I am analyzing miRNA sequencing data derived from a typical Illumina protocol for small RNAs. The problem is that although I have trimmed the reads for the adaptors, there are a lot of reads with length longer than 26bp.
What are these long reads? Should I trim the reads for hairpin sequence too? What's been actually sequenced? Else, what are the steps needed before aligning the reads to the reference sequence?
which species? I have found a lot of tRNA, that could or couldn't be functional. If you are interested to know what they are, just map to ncrnadb, and see what are the longer reads. But if not, just follow Devon advice. Just make sure it happens the same everywhere.
There's more than just miRNAs in a typical smallRNAseq experiment. You'll also have piRNAs, snRNA, snoRNAs, and so on. If all that you care about are the miRNAs, then just focus on them and ignore the rest.

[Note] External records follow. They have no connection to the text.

(** C10. For a non-empty name [s] that does not begin with ['/'], [Of(s)]
    and [Of("/" + s)] return the same namespace and leave the same server,
    and [Of("/" + s)] after [Of(s)] returns that namespace again; the empty
    name is not rewritten: [Of("")] returns the namespace stored or created
    under the empty name and does not touch the entry of ["/"]. *)
Theorem Of_normalizes srv s :
  s ≠ "" →
  (∀ rest, s ≠ String "/" rest) →
  Of s srv = Of (String "/" s) srv ∧
  Of (String "/" s) (Of s srv).2 = Of s srv ∧
  namespaces (Of "" srv).2 !! "" = Some (Of "" srv).1 ∧
  match namespaces srv !! "" with
  | Some n => (Of "" srv).1 = n
  | None => (Of "" srv).1 = mkNamespace ""
  end ∧
  namespaces (Of "" srv).2 !! "/" = namespaces srv !! "/".
Proof.
  intros Hne Hslash.
  assert (Of s srv = Of (String "/" s) srv) as Heq.
  { destruct s as [|c rest]; [done|]. unfold Of.
    rewrite (bool_decide_eq_true_2 (c ≠ "/"%char)); [|by intros ->; eapply Hslash].
    by rewrite (bool_decide_eq_false_2 ("/"%char ≠ "/"%char)); [|intros H; by apply H]. }
  split; [done|]. split; [|split; [|split]].
  - rewrite Heq. apply Of_again.
  - rewrite Of_empty. simpl. apply GetOrCreate_lookup.
  - rewrite Of_empty. simpl. unfold GetOrCreate.
    by destruct (namespaces srv !! "").
  - rewrite Of_empty. simpl. by apply GetOrCreate_other.
Qed.

Import scenario.

(** [Of("foo")] and [Of("/foo")] on a server without namespaces. *)
Lemma Of_normalizes_witness :
  Of "foo" strictServer = Of "/foo" strictServer ∧
  Of "/foo" (Of "foo" strictServer).2 = Of "foo" strictServer ∧
  namespaces (Of "" strictServer).2 !! "" = Some (Of "" strictServer).1 ∧
  match namespaces strictServer !! "" with
  | Some n => (Of "" strictServer).1 = n
  | None => (Of "" strictServer).1 = mkNamespace ""
  end ∧
  namespaces (Of "" strictServer).2 !! "/" = namespaces strictServer !! "/".
Proof.
  apply (Of_normalizes strictServer "foo").
  - intros H. discriminate H.
  - intros rest H. discriminate H.
Defined.

(** C3, evaluated. On a server with [acceptAnyNamespace] false and no
    namespace, handling a CONNECT to [/foo] leaves the namespace [/foo]
    created, whether the middleware accepts the connection or refuses it. *)
Theorem connect_creates_unknown_namespace :
  acceptAnyNamespace strictServer = false ∧
  namespaces strictServer !! "/foo" = None ∧
  (∃ c, connect oneBuffer acceptAll connectFoo (Some []) strictServer freshConn =
        Ok (mkServer {[ "/foo" := mkNamespace "/foo" ]} false, c)) ∧
  (∃ c, connect oneBuffer rejectAll connectFoo (Some []) strictServer freshConn =
        Ok (mkServer {[ "/foo" := mkNamespace "/foo" ]} false, c)).
Proof.
  repeat split; try (eexists; vm_compute; reflexivity).
Qed.

(** C5, evaluated. The socket that [newServerSocket] returns has no ack
    table, and emitting on it with a function as the final value panics at
    the store into the table. *)
Theorem sendDataPacket_panics_on_new_socket :
  newServerSocket (Some "socket-1") "/" = Some freshSocket ∧
  acks freshSocket = None ∧
  ∀ Encode,
    sendDataPacket Encode parser.PacketTypeEvent "hello"
                   [AnyString "world"; AnyFunc 0] freshSocket =
    Panic "assignment to entry in nil map".
Proof. repeat split. Qed.

End sio_properties.

(** ** The Engine.IO server *)

Module eio_properties.

Import eio.

(** C8. While the server is open, a request whose [EIO] parameter does not
    parse as the integer 4 is answered with status 400 and the JSON error
    of code 5, and neither the handshake nor the session store is
    reached. *)
Theorem ServeHTTP_unsupported_version s r :
  IsClosed s = false →
  Atoi (Get "EIO" (Query r)) ≠ Some 4%Z →
  ServeHTTP s r =
    [WriteHeader 400; WriteJSON (mkServerError 5 "Unsupported protocol version")] ∧
  (HandleHandshake ∉ ServeHTTP s r) ∧
  (∀ sid, StoreGet sid ∉ ServeHTTP s r).
Proof.
  intros Hopen Hversion.
  assert (ServeHTTP s r = writeServerError ErrorUnsupportedProtocolVersion) as ->.
  { unfold ServeHTTP. rewrite Hopen.
    destruct (Atoi (Get "EIO" (Query r))) as [version|]; [|done].
    rewrite bool_decide_eq_true_2 by (unfold ProtocolVersion; congruence).
    done. }
  split; [done|]. unfold writeServerError.
  split; [|intros sid]; intros H;
    repeat (apply elem_of_cons in H as [H|H]; [discriminate H|]);
    by apply elem_of_nil in H.
Qed.

(** While no UPGRADE has arrived, the socket stays on its old transport
    and the completion signal is not fired. *)
Lemma run_pending events u :
  Forall (λ e, receivesUpgrade e = false) events →
  active u = OldTransport ∧ done u = false ∧ once u = false →
  active (run events u) = OldTransport ∧ done (run events u) = false ∧
  once (run events u) = false.
Proof.
  unfold run. intros Hev. revert u.
  induction Hev as [|e events He _ IH]; intros u Hu; [done|].
  simpl. apply IH. destruct Hu as (Ha & Hd & Ho).
  destruct e as [[ty b d]|]; simpl in *.
  - destruct ty; try (by (cbv in He; discriminate He));
      unfold onPacket, socketSend, tSend; simpl; rewrite ?Ha; done.
  - unfold onUpgradeTimeout. rewrite Hd. simpl.
    by destruct (timerExpired u).
Qed.

(** The timer has not expired before it fires. *)
Lemma run_timer events u :
  Forall (λ e, isUpgradeTimeout e = false) events →
  timerExpired u = false → timerExpired (run events u) = false.
Proof.
  unfold run. intros Hev. revert u.
  induction Hev as [|e events He _ IH]; intros u Hu; [done|].
  simpl. apply IH. destruct e as [[ty b d]|]; simpl in *; [|done].
  unfold onPacket, upgradeTo, onceCloseDone, socketSend; simpl.
  destruct ty; simpl; try done;
    destruct (active u) eqn:Ha, (once u) eqn:Ho; simpl; rewrite ?Ha; done.
Qed.

(** C7. In an upgrade that [maybeUpgrade] started and in which no UPGRADE
    has arrived yet: a PING on the new transport makes the server send
    PONG "probe" on the new transport and a NOOP on the old one, which the
    socket still uses; an UPGRADE fires the completion signal, puts the
    socket on the new transport and closes the old one; and when the timer
    expires first, the new transport is closed and the socket stays on the
    old transport, which is untouched. *)
Theorem maybeUpgrade_protocol socketTransport u0 events :
  maybeUpgrade socketTransport "websocket" true = inr u0 →
  Forall (λ e, receivesUpgrade e = false) events →
  let u := run events u0 in
  (∀ ping, Typ ping = PacketTypePing →
     Sent (t (onPacket ping u)) =
       Sent (t u) ++ [mkPacket PacketTypePong false "probe"] ∧
     active u = OldTransport ∧
     Sent (old (onPacket ping u)) =
       Sent (old u) ++ [mkPacket PacketTypeNoop false ""]) ∧
  (∀ upg, Typ upg = PacketTypeUpgrade →
     done (onPacket upg u) = true ∧ once (onPacket upg u) = true ∧
     active (onPacket upg u) = NewTransport ∧
     transportOf (onPacket upg u) = t u ∧
     Closed (old (onPacket upg u)) = true) ∧
  (Forall (λ e, isUpgradeTimeout e = false) events →
     Closed (t (onUpgradeTimeout u)) = true ∧
     active (onUpgradeTimeout u) = OldTransport ∧
     old (onUpgradeTimeout u) = old u ∧
     transportOf (onUpgradeTimeout u) = old u).
Proof.
  intros Hinit Hev u.
  assert (active u0 = OldTransport ∧ done u0 = false ∧ once u0 = false ∧
          timerExpired u0 = false) as (Ha0 & Hd0 & Ho0 & Ht0).
  { unfold maybeUpgrade in Hinit. simpl in Hinit. by injection Hinit as <-. }
  destruct (run_pending events u0 Hev) as (Ha & Hd & Ho); [done|].
  fold u in Ha, Hd, Ho.
  split; [|split].
  - intros [ty b d] Hty; simpl in Hty; subst ty.
    unfold onPacket, socketSend, tSend; simpl. rewrite Ha. simpl. done.
  - intros [ty b d] Hty; simpl in Hty; subst ty.
    unfold onPacket, upgradeTo, onceCloseDone, transportOf; simpl.
    rewrite Ho; simpl. rewrite Ha; simpl. done.
  - intros Hnt. pose proof (run_timer events u0 Hnt Ht0) as Ht. fold u in Ht.
    unfold onUpgradeTimeout, transportOf. rewrite Hd, Ht; simpl. rewrite Ha. done.
Qed.

Import scenario.

(** The request of [TestInvalidEIOVersion], with [EIO=523523]. *)
Lemma ServeHTTP_unsupported_version_witness :
  ServeHTTP openServer badVersionRequest =
    [WriteHeader 400; WriteJSON (mkServerError 5 "Unsupported protocol version")] ∧
  (HandleHandshake ∉ ServeHTTP openServer badVersionRequest) ∧
  (∀ sid, StoreGet sid ∉ ServeHTTP openServer badVersionRequest).
Proof.
  apply (ServeHTTP_unsupported_version openServer badVersionRequest).
  - reflexivity.
  - vm_compute. intros H. discriminate H.
Defined.

(** The upgrade of a polling socket after the probe PING has arrived. *)
Lemma maybeUpgrade_protocol_witness :
  let u := run [Receive probe] pollingUpgrade in
  (∀ ping, Typ ping = PacketTypePing →
     Sent (t (onPacket ping u)) =
       Sent (t u) ++ [mkPacket PacketTypePong false "probe"] ∧
     active u = OldTransport ∧
     Sent (old (onPacket ping u)) =
       Sent (old u) ++ [mkPacket PacketTypeNoop false ""]) ∧
  (∀ upg, Typ upg = PacketTypeUpgrade →
     done (onPacket upg u) = true ∧ once (onPacket upg u) = true ∧
     active (onPacket upg u) = NewTransport ∧
     transportOf (onPacket upg u) = t u ∧
     Closed (old (onPacket upg u)) = true) ∧
  (Forall (λ e, isUpgradeTimeout e = false) [Receive probe] →
     Closed (t (onUpgradeTimeout u)) = true ∧
     active (onUpgradeTimeout u) = OldTransport ∧
     old (onUpgradeTimeout u) = old u ∧
     transportOf (onUpgradeTimeout u) = old u).
Proof.
  apply (maybeUpgrade_protocol pollingTransport pollingUpgrade [Receive probe]).
  - reflexivity.
  - repeat constructor.
Defined.

End eio_properties.

(** ** Further laws of the session-aware adapter *)

Module adapter_laws.

Import adapter adapter_properties.

Lemma collectMissed_elem rooms (l : list PersistedPacket.t) p :
  p ∈ collectMissed rooms l ↔
  p ∈ l ∧ shouldIncludePacket rooms (PersistedPacket.Opts p) = true.
Proof.
  induction l as [|q l IH]; simpl.
  - rewrite elem_of_nil. by split; [|intros [? _]].
  - destruct (shouldIncludePacket rooms (PersistedPacket.Opts q)) eqn:Hq.
    + rewrite !elem_of_cons, IH. split.
      * intros [->|[? ?]]; [by split; [left|]|by split; [right|]].
      * intros [[->|?] ?]; [by left|by right].
    + rewrite IH, elem_of_cons. split.
      * intros [? ?]. by split; [right|].
      * intros [[->|?] Hp]; [congruence|done].
Qed.


Lemma elem_of_drop_elem {A} (x : A) n (l : list A) : x ∈ drop n l → x ∈ l.
Proof.
  intros H. rewrite <- (take_drop n l). apply elem_of_app. by right.
Qed.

######## First step is to trim your file quite carefully, I do it with Cutadapt
/usr/local/bin/cutadapt --discard-untrimmed --minimum-length="Number" --maximum-length="Number" -a <adapter_sequence> In_seq.fastq > your_trimmed_file.fastq
###### then remove also the reads mapping to ribosomal and tRNA sequences
bowtie --seedlen=23 --un output_file.fastq /path_to/bowtieindex/r_tRNA your_trimmed_file.fastq > /dev/null
your output_file.fastq should look better to align.
which species? I have found a lot of tRNA, that could or couldn't be functional. If you are interested to know what they are, just map to ncrnadb, and see what are the longer reads. But if not, just follow Devon advice. Just make sure it happens the same everywhere.